--- RECORDS PROVIDED ---

(** C2: [step] builds, in place, exactly the frame of the protocol's reference
    encoder for the message (new tick number, players after the move), and
    raises [struct.error] exactly when that message does not fit the field
    widths; there is no third outcome. *)
Theorem step_frame r :
  let r' := (step r).1 in
  r_tick_no r' = (r_tick_no r + 1) mod 2 ^ 32 /\
  r_players r' = dict_map advance (r_players r) /\
  r_conns r' = r_conns r /\
  (step r).2 =
    if decide (wf (snapshot_of (r_tick_no r') (r_players r')))
    then Ok (frame (encode (snapshot_of (r_tick_no r') (r_players r'))))
    else Raise StructError.
Proof. rewrite step_eq. cbn [fst snd r_tick_no r_players r_conns]. by rewrite snapshot_frame_dec. Qed.

(** C1: a tick that broadcasts sends one frame; the protocol's decoder reads
    back from it the new tick number and an entry list in which every player of
    the simulated game after the tick occurs exactly once, with its position
    and the sequence number of its last MOVE. *)
Theorem step_refines_protocol r fr :
  room_wf r -> (step r).2 = Ok fr ->
  exists payload es,
    fr = frame payload /\
    decode payload = Some (Snapshot ((r_tick_no r + 1) mod 2 ^ 32) es) /\
    NoDup (e_pid <$> es) /\
    forall e, e ∈ es <-> exists pid a, game_tick (view r) !! pid = Some a /\ e = entry_at pid a.
Proof.
  intros Hwf Hfr. pose proof (room_wf_step1 r Hwf) as Hwf'.
  pose proof (view_step r _ _ (surjective_pairing (step r))) as Hview.
  pose proof (step_eq r) as Heq. rewrite Heq in Hfr. cbn [snd] in Hfr.
  rewrite snapshot_frame_dec in Hfr. case_decide as Hok; [|done]. injection Hfr as <-.
  eexists _, (entry_of <$> dict_values (r_players (step r).1)).
  rewrite decode_encode by done. rewrite <- Hview. split_and!; [done| | |].
  - by rewrite Heq.
  - rewrite snapshot_pids by done. apply rw_nodup, Hwf'.
  - intros e. by apply snapshot_entries.
Qed.

(** C3: refinement of PROTOCOL.md: any sequence of [join], [move], [leave] and
    [step] on a room is simulated, player by player, by the same sequence on
    the abstract game. *)
Theorem room_refines_game r ops : view (room_run r ops).1 = foldl game_op (view r) ops.
Proof.
  assert (forall r, (room_run r ops).1 = foldl rm_op r ops) as ->.
  { induction ops as [|o ops IH]; intros r0; [done|]. cbn [room_run room_op_out foldl].
    specialize (IH (rm_op r0 o)). destruct (room_run (rm_op r0 o) ops). done. }
  exact (@rm_ops_view Room Room_model r ops).
Qed.

(** The (k+1)-th of a run of ticks broadcasts when there are fewer than 65536
    players and every coordinate, advanced k+1 times, is still 32-bit. *)
Lemma tick_in_range r k :
  room_wf r ->
  is_ok (step (ticks k r)).2 = true <->
  Z.of_nat (length (r_players r)) < 2 ^ 16 /\
  (forall pid p, dict_get (r_players r) pid = Some p ->
     - 2 ^ 31 <= p_x p + Z.of_nat (S k) * p_vx p < 2 ^ 31 /\
     - 2 ^ 31 <= p_y p + Z.of_nat (S k) * p_vy p < 2 ^ 31).
Proof.
  intros Hwf. rewrite (step_is_ok _ (ticks_wf k r Hwf)), ticks_length.
  apply and_iff_compat_l. split.
  - intros H pid p Hp. destruct (ticks_get k r pid p Hp) as (p' & Hp' & Hx & Hy & Hvx & Hvy).
    destruct (H _ _ Hp') as [H1%fits_spec H2%fits_spec]. cbn in H1, H2. lia.
  - intros H pid p' Hp'. destruct (ticks_get_inv k r pid p' Hp') as [p Hp].
    destruct (ticks_get k r pid p Hp) as (p'' & Hp'' & Hx & Hy & Hvx & Hvy).
    simplify_eq. specialize (H _ _ Hp). split; apply fits_spec; cbn; lia.
Qed.

(** A velocity leads out of range. *)
Lemma tick_out_of_range r pid p v k :
  room_wf r -> dict_get (r_players r) pid = Some p ->
  (v = p_vx p /\ fits Ci (p_x p) = true \/ v = p_vy p /\ fits Ci (p_y p) = true) ->
  2 ^ 32 < Z.of_nat (S k) * Z.abs v ->
  (step (ticks k r)).2 = Raise StructError.
Proof.
  intros Hwf Hp Hv Hgt. apply step_not_ok, not_true_iff_false.
  intros [_ Hok]%tick_in_range; [|done]. specialize (Hok _ _ Hp).
  assert (forall x n, 2 ^ 32 < n * Z.abs v -> - 2 ^ 31 <= x < 2 ^ 31 ->
    - 2 ^ 31 <= x + n * v < 2 ^ 31 -> False) as Hout by (intros; destruct (Z.abs_spec v) as [[_ Ha]|[_ Ha]];
      rewrite Ha in *; lia).
  destruct Hv as [[-> Hc%fits_spec]|[-> Hc%fits_spec]]; cbn in Hc;
    (eapply Hout; [exact Hgt|exact Hc|]); apply Hok.
Qed.

(** C20: the outcome of the (k+1)-th of a run of ticks: it broadcasts when there
    are fewer than 65536 players and every player's coordinates, advanced k+1
    times, are still 32-bit; otherwise it raises [struct.error]. *)
Theorem tick_ok_iff r k :
  room_wf r ->
  let in_range :=
    Z.of_nat (length (r_players r)) < 2 ^ 16 /\
    (forall pid p, dict_get (r_players r) pid = Some p ->
       - 2 ^ 31 <= p_x p + Z.of_nat (S k) * p_vx p < 2 ^ 31 /\
       - 2 ^ 31 <= p_y p + Z.of_nat (S k) * p_vy p < 2 ^ 31) in
  (in_range <-> exists fr, (step (ticks k r)).2 = Ok fr) /\
  (~ in_range <-> (step (ticks k r)).2 = Raise StructError).
Proof.
  intros Hwf in_range. pose proof (tick_in_range r k Hwf) as Hiff. fold in_range in Hiff.
  pose proof (step_not_ok (ticks k r)) as Hno.
  rewrite <- Hiff. destruct (step (ticks k r)).2 as [fr|e]; cbn in *; split; split; eauto; try done.
  by intros [? ?].
Qed.

(** Two players, one of them moving. *)
Definition demo_room : Room :=
  foldl rm_op (Room_init 7 f_zero) [OpJoin 1 0; OpJoin 2 1; OpMove 2 5 2 (-3)].

Lemma demo_room_wf : room_wf demo_room.
Proof.
  unfold demo_room. cbn [foldl rm_op rm_join rm_move Room_model]. apply room_wf_move.
  - by repeat apply room_wf_enter; [apply room_wf_init|..].
  - by repeat constructor.
Qed.

Lemma tick_ok_iff_witness : exists fr, (step (ticks 3 demo_room)).2 = Ok fr.
Proof.
  apply (proj1 (tick_ok_iff demo_room 3 demo_room_wf)). split; [by vm_compute|].
  intros pid p Hp. apply dict_get_Some_elem in Hp. vm_compute in Hp.
  repeat (apply elem_of_cons in Hp as [[= -> ->]|Hp]; [cbn; lia|]).
  by apply not_elem_of_nil in Hp.
Defined.

Lemma step_refines_protocol_witness :
  exists fr payload es,
    (step demo_room).2 = Ok fr /\ fr = frame payload /\
    decode payload = Some (Snapshot ((r_tick_no demo_room + 1) mod 2 ^ 32) es) /\
    NoDup (e_pid <$> es).
Proof.
  destruct (step demo_room).2 as [fr|e] eqn:Hs.
  - destruct (step_refines_protocol demo_room fr demo_room_wf Hs) as (payload & es & H1 & H2 & H3 & _).
    by exists fr, payload, es.
  - exfalso. revert Hs. vm_compute. discriminate.
Defined.

(** C21: a room with a player who keeps a velocity other than zero dies: some
    tick, after at most 2^32 / |v| ticks without a MOVE, raises. *)
Theorem room_dies r pid p v :
  room_wf r -> dict_get (r_players r) pid = Some p ->
  (v = p_vx p /\ fits Ci (p_x p) = true \/ v = p_vy p /\ fits Ci (p_y p) = true) -> v <> 0 ->
  exists k, Z.of_nat k * Z.abs v <= 2 ^ 32 /\ (step (ticks k r)).2 = Raise StructError.
Proof.
  intros Hwf Hp Hv Hv0. exists (Z.to_nat (2 ^ 32 / Z.abs v)).
  pose proof (Z.div_pos (2 ^ 32) (Z.abs v) ltac:(done) ltac:(lia)) as Hq.
  pose proof (Z.mul_div_le (2 ^ 32) (Z.abs v) ltac:(lia)) as Hle.
  pose proof (Z.mod_pos_bound (2 ^ 32) (Z.abs v) ltac:(lia)) as Hr.
  pose proof (Z.div_mod (2 ^ 32) (Z.abs v) ltac:(lia)) as Hdm.
  split; [rewrite Z2Nat.id by done; lia|]. eapply tick_out_of_range; [done..|].
  rewrite Nat2Z.inj_succ, Z2Nat.id by done. lia.
Qed.

Lemma room_dies_witness :
  exists k, Z.of_nat k * 3 <= 2 ^ 32 /\ (step (ticks k demo_room)).2 = Raise StructError.
Proof.
  apply (room_dies demo_room 2 (mkPlayer 2 0 0 2 (-3) 5) (-3) demo_room_wf); [by vm_compute| |lia].
  right. split; [done|]. by vm_compute.
Defined.

(** C22: no operation within the widths of the wire format can make a room die
    during its first 65536 ticks, as long as fewer than 65536 players join it:
    at 30 Hz the first 36 minutes are safe. *)
Theorem room_survives id tick ops :
  Forall room_op_ok ops ->
  zsum (is_tick <$> ops) <= 2 ^ 16 -> zsum (is_join <$> ops) < 2 ^ 16 ->
  Forall (fun o => is_ok o = true) (room_run (Room_init id tick) ops).2.
Proof. intros Hops Ht Hn. by apply (room_age_run 0 0); auto using room_age_init. Qed.

Lemma room_survives_witness :
  Forall (fun o => is_ok o = true)
    (room_run (Room_init 7 f_zero) [OpJoin 1 0; OpMove 1 5 2 (-3); OpTick; OpLeave 1; OpTick]).2.
Proof.
  apply (room_survives 7 f_zero); [|by vm_compute..]. by repeat constructor.
Defined.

---

REQUIRED WORK —
From the first line of the entries above to the line with "back from it", please return every line exactly, keeping both ends.

TASK RESULT —
(** C2: [step] builds, in place, exactly the frame of the protocol's reference
    encoder for the message (new tick number, players after the move), and
    raises [struct.error] exactly when that message does not fit the field
    widths; there is no third outcome. *)
Theorem step_frame r :
  let r' := (step r).1 in
  r_tick_no r' = (r_tick_no r + 1) mod 2 ^ 32 /\
  r_players r' = dict_map advance (r_players r) /\
  r_conns r' = r_conns r /\
  (step r).2 =
    if decide (wf (snapshot_of (r_tick_no r') (r_players r')))
    then Ok (frame (encode (snapshot_of (r_tick_no r') (r_players r'))))
    else Raise StructError.
Proof. rewrite step_eq. cbn [fst snd r_tick_no r_players r_conns]. by rewrite snapshot_frame_dec. Qed.

(** C1: a tick that broadcasts sends one frame; the protocol's decoder reads
    back from it the new tick number and an entry list in which every player of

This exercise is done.